■ EXERCISE PROMPT
Reproduce the top of the data verbatim, through and including the line that contains "destruct highlighted.".

(Records excerpted from a collection)
(** Run alone, the highlighted visitor does reach its other branches: an
    element without [className] takes the fallback, and a string
    [className] makes [push] throw. *)
Example fallback_without_line_visitor :
  onVisitHighlightedLine (Element "span" ∅ []) =
    Ok (Element "span" {["className" := Js.Arr ["line--highlighted"]]} []).
Proof. reflexivity. Qed.

Example push_on_string_throws :
  isOk (onVisitHighlightedLine
          (Element "span" {["className" := Js.Str "line"]} [])) = false.
Proof. reflexivity. Qed.

(** What the highlighting step makes of a line element, in closed form. *)
Lemma visitCodeLine_element (highlighted : bool) tag props kids :
  visitCodeLine prettyCodeOptions highlighted (Element tag props kids) =
    Ok (Element tag
          (<["className" :=
               Js.Arr (if highlighted then ["line"; "line--highlighted"]
                       else ["line"])]> props)
          (match kids with [] => [Text " "] | _ :: _ => kids end)).
Proof.
  destruct highlighted.
  - rewrite visitCodeLine_highlighted. apply onVisitLine_then_highlighted.
  - rewrite visitCodeLine_plain. apply onVisitLine_element.
Qed.

(** A whole block: as many lines come out as went in, each with a child
    and the class "line". *)
Lemma visitCodeBlock_elements (lines : list (bool * Node)) :
  Forall (λ entry, isElement entry.2 = true) lines →
  ∃ rendered,
    visitCodeBlock prettyCodeOptions lines = Ok rendered
    ∧ length rendered = length lines
    ∧ Forall (λ line, children line ≠ [] ∧ "line" ∈ classList line) rendered.
Proof.
  induction 1 as [|[highlighted node] lines Hnode _ (rendered & Hrun & Hlen & Hall)].
  - exists []. by repeat split.
  - destruct node as [|tag props kids]; [done|].
    eexists. simpl. rewrite visitCodeLine_element, Hrun. simpl.
    split; [reflexivity|]. split; [simpl; by rewrite Hlen|].
    constructor; [|done]. rewrite classList_insert.
    split; [by destruct kids|]. destruct highlighted; apply list_elem_of_here.
Qed.

(** C1: after the highlighting step a line element, highlighted or not,
    has at least one child and carries the class "line"; a line without
    children has exactly one child, the text node " ", and so renders to
    a single space, while the children of any other line are kept. *)
Theorem line_rendered_nonempty_with_marker
    (highlighted : bool) tag props kids :
  ∃ line,
    visitCodeLine prettyCodeOptions highlighted (Element tag props kids) = Ok line
    ∧ children line ≠ []
    ∧ "line" ∈ classList line
    ∧ match kids with
      | [] => children line = [Text " "] ∧ textContent line = " "
      | _ :: _ => children line = kids
      end.
Proof.
  rewrite visitCodeLine_element. eexists. split; [reflexivity|].
  rewrite classList_insert. split; [by destruct kids|].
  split; [destruct highlighted; apply list_elem_of_here|]. by destruct kids.
Qed.

(** C2: for a line element, the class list after the line visitor
    followed by the highlighted-line visitor contains every class of the
    list the line visitor alone produces, and is that list with
    "line--highlighted" appended at the end. *)
Theorem highlighted_classes_extend_plain tag props kids :
  ∃ plain emphasized,
    onVisitLine (Element tag props kids) = Ok plain
    ∧ onVisitLine (Element tag props kids) ≫= onVisitHighlightedLine
        = Ok emphasized
    ∧ classList plain ⊆ classList emphasized
    ∧ classList emphasized = (classList plain ++ ["line--highlighted"])%list.
Proof.
  rewrite onVisitLine_then_highlighted, onVisitLine_element.
  do 2 eexists. do 2 (split; [reflexivity|]).
  rewrite !classList_insert. split; [|done].
  intros c Hc. apply list_elem_of_singleton in Hc as ->.
  apply list_elem_of_here.
Qed.

(** C9: the line visitor sets the class list of a line element to
    exactly ["line"]; on its result the test of the highlighted-line
    visitor holds, so the push branch is taken and never the fallback,
    and the class list becomes exactly ["line"; "line--highlighted"]. *)
Theorem highlighted_fallback_unreachable tag props kids :
  ∃ line highlightedLine,
    onVisitLine (Element tag props kids) = Ok line
    ∧ className line = Js.Arr ["line"]
    ∧ hasClasses (className line) = true
    ∧ branchOf line = PushBranch
    ∧ onVisitHighlightedLine line = Ok highlightedLine
    ∧ className highlightedLine = Js.Arr ["line"; "line--highlighted"].
Proof.
  pose proof (onVisitLine_then_highlighted tag props kids) as Hboth.
  rewrite onVisitLine_element in Hboth. rewrite onVisitLine_element.
  do 2 eexists. split; [reflexivity|].
  unfold branchOf. rewrite className_insert.
  do 3 (split; [reflexivity|]).
  split; [exact Hboth|]. apply className_insert.
Qed.

End Visitors.

(** The scenario of a fenced block of three lines, the second empty and
    the third highlighted. *)
Example three_line_block :
  let token := Element "span" {["style" := Js.Str "color:#E1E4E8"]} [Text "x"] in
  let line kids := Element "span" {["data-line" := Js.Str ""]} kids in
  visitCodeBlock prettyCodeOptions
    [(false, line [token]); (false, line []); (true, line [token])]
  = Ok [Element "span"
          {["className" := Js.Arr ["line"]; "data-line" := Js.Str ""]} [token];
        Element "span"
          {["className" := Js.Arr ["line"]; "data-line" := Js.Str ""]} [Text " "];
        Element "span"
          {["className" := Js.Arr ["line"; "line--highlighted"];
            "data-line" := Js.Str ""]} [token]].
Proof. vm_compute. reflexivity. Qed.

(** ** The transform chain *)

Section TransformChainFacts.

Context {Tree : Type} (apply : Plugin → Tree → Result Tree).

Lemma runPlugins_app (first second : list Plugin) (tree : Tree) :
  runPlugins Tree apply (first ++ second) tree =
    runPlugins Tree apply first tree ≫= runPlugins Tree apply second.
Proof.
  revert tree. induction first as [|step first IH]; intros tree; [done|].
  simpl. destruct (apply step tree) as [tree'|msg]; simpl; [apply IH|done].
Qed.

(** A step that throws ends the run with its error, whatever follows. *)
Lemma runPlugins_throw (step : Plugin) (rest : list Plugin) (tree : Tree) msg :
  apply step tree = Throw msg →
  runPlugins Tree apply (step :: rest) tree = Throw msg.
Proof. intros Hthrow. simpl. by rewrite Hthrow. Qed.

Lemma runPlugins_step (step : Plugin) (rest : list Plugin) (tree tree' : Tree) :
  apply step tree = Ok tree' →
  runPlugins Tree apply (step :: rest) tree = runPlugins Tree apply rest tree'.
Proof. intros Hok. simpl. by rewrite Hok. Qed.

End TransformChainFacts.

(** C3: whatever the plugins do to a tree, the chain of the configuration
    is the six steps GFM, math recognition, math rendering, heading
    slugs, heading self-links, code highlighting, in this order, and
    running it on a document body feeds each step the tree the previous
    step returned; the list does not depend on the document. *)
Theorem transform_chain_order
    (Tree : Type) (apply : Plugin → Tree → Result Tree) (tree : Tree) :
  pluginChain mdx =
    [remarkGfm; remarkMath; rehypeKatex; rehypeSlug;
     rehypeAutolinkHeadings autolinkOptions;
     rehypePrettyCode prettyCodeOptions]
  ∧ transformBody Tree apply tree =
      (extended ← apply remarkGfm tree;
       recognised ← apply remarkMath extended;
       rendered ← apply rehypeKatex recognised;
       slugged ← apply rehypeSlug rendered;
       linked ← apply (rehypeAutolinkHeadings autolinkOptions) slugged;
       apply (rehypePrettyCode prettyCodeOptions) linked).
Proof.
  split; [reflexivity|].
  unfold transformBody, pluginChain, mdx. simpl.
  destruct (apply remarkGfm tree) as [extended|]; simpl; [|done].
  destruct (apply remarkMath extended) as [recognised|]; simpl; [|done].
  destruct (apply rehypeKatex recognised) as [rendered|]; simpl; [|done].
  destruct (apply rehypeSlug rendered) as [slugged|]; simpl; [|done].
  destruct (apply _ slugged) as [linked|]; simpl; [|done].
  by destruct (apply _ linked).
Qed.

(** ** The completion hook *)

Section HookFacts.

Context {File Doc : Type} (filePath : File → string)
  (processFile : File → Result Doc).

(** The hook's effect on the trace: one console line with the label and
    the number of documents. *)
Lemma onSuccess_logs_count (docs : list Doc) (trace : list Event) :
  onSuccess (ret {| allDocuments := docs |}) trace =
    Ok (tt, trace ++ [ConsoleLog [Js.Str "allDocuments";
                                  Js.Num (Z.of_nat (length docs))]])%list.
Proof. reflexivity. Qed.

■ YOUR SOLUTION
(** Run alone, the highlighted visitor does reach its other branches: an
    element without [className] takes the fallback, and a string
    [className] makes [push] throw. *)
Example fallback_without_line_visitor :
  onVisitHighlightedLine (Element "span" ∅ []) =
    Ok (Element "span" {["className" := Js.Arr ["line--highlighted"]]} []).
Proof. reflexivity. Qed.

Example push_on_string_throws :
  isOk (onVisitHighlightedLine
          (Element "span" {["className" := Js.Str "line"]} [])) = false.
Proof. reflexivity. Qed.

(** What the highlighting step makes of a line element, in closed form. *)
Lemma visitCodeLine_element (highlighted : bool) tag props kids :
  visitCodeLine prettyCodeOptions highlighted (Element tag props kids) =
    Ok (Element tag
          (<["className" :=
               Js.Arr (if highlighted then ["line"; "line--highlighted"]
                       else ["line"])]> props)
          (match kids with [] => [Text " "] | _ :: _ => kids end)).
Proof.
  destruct highlighted.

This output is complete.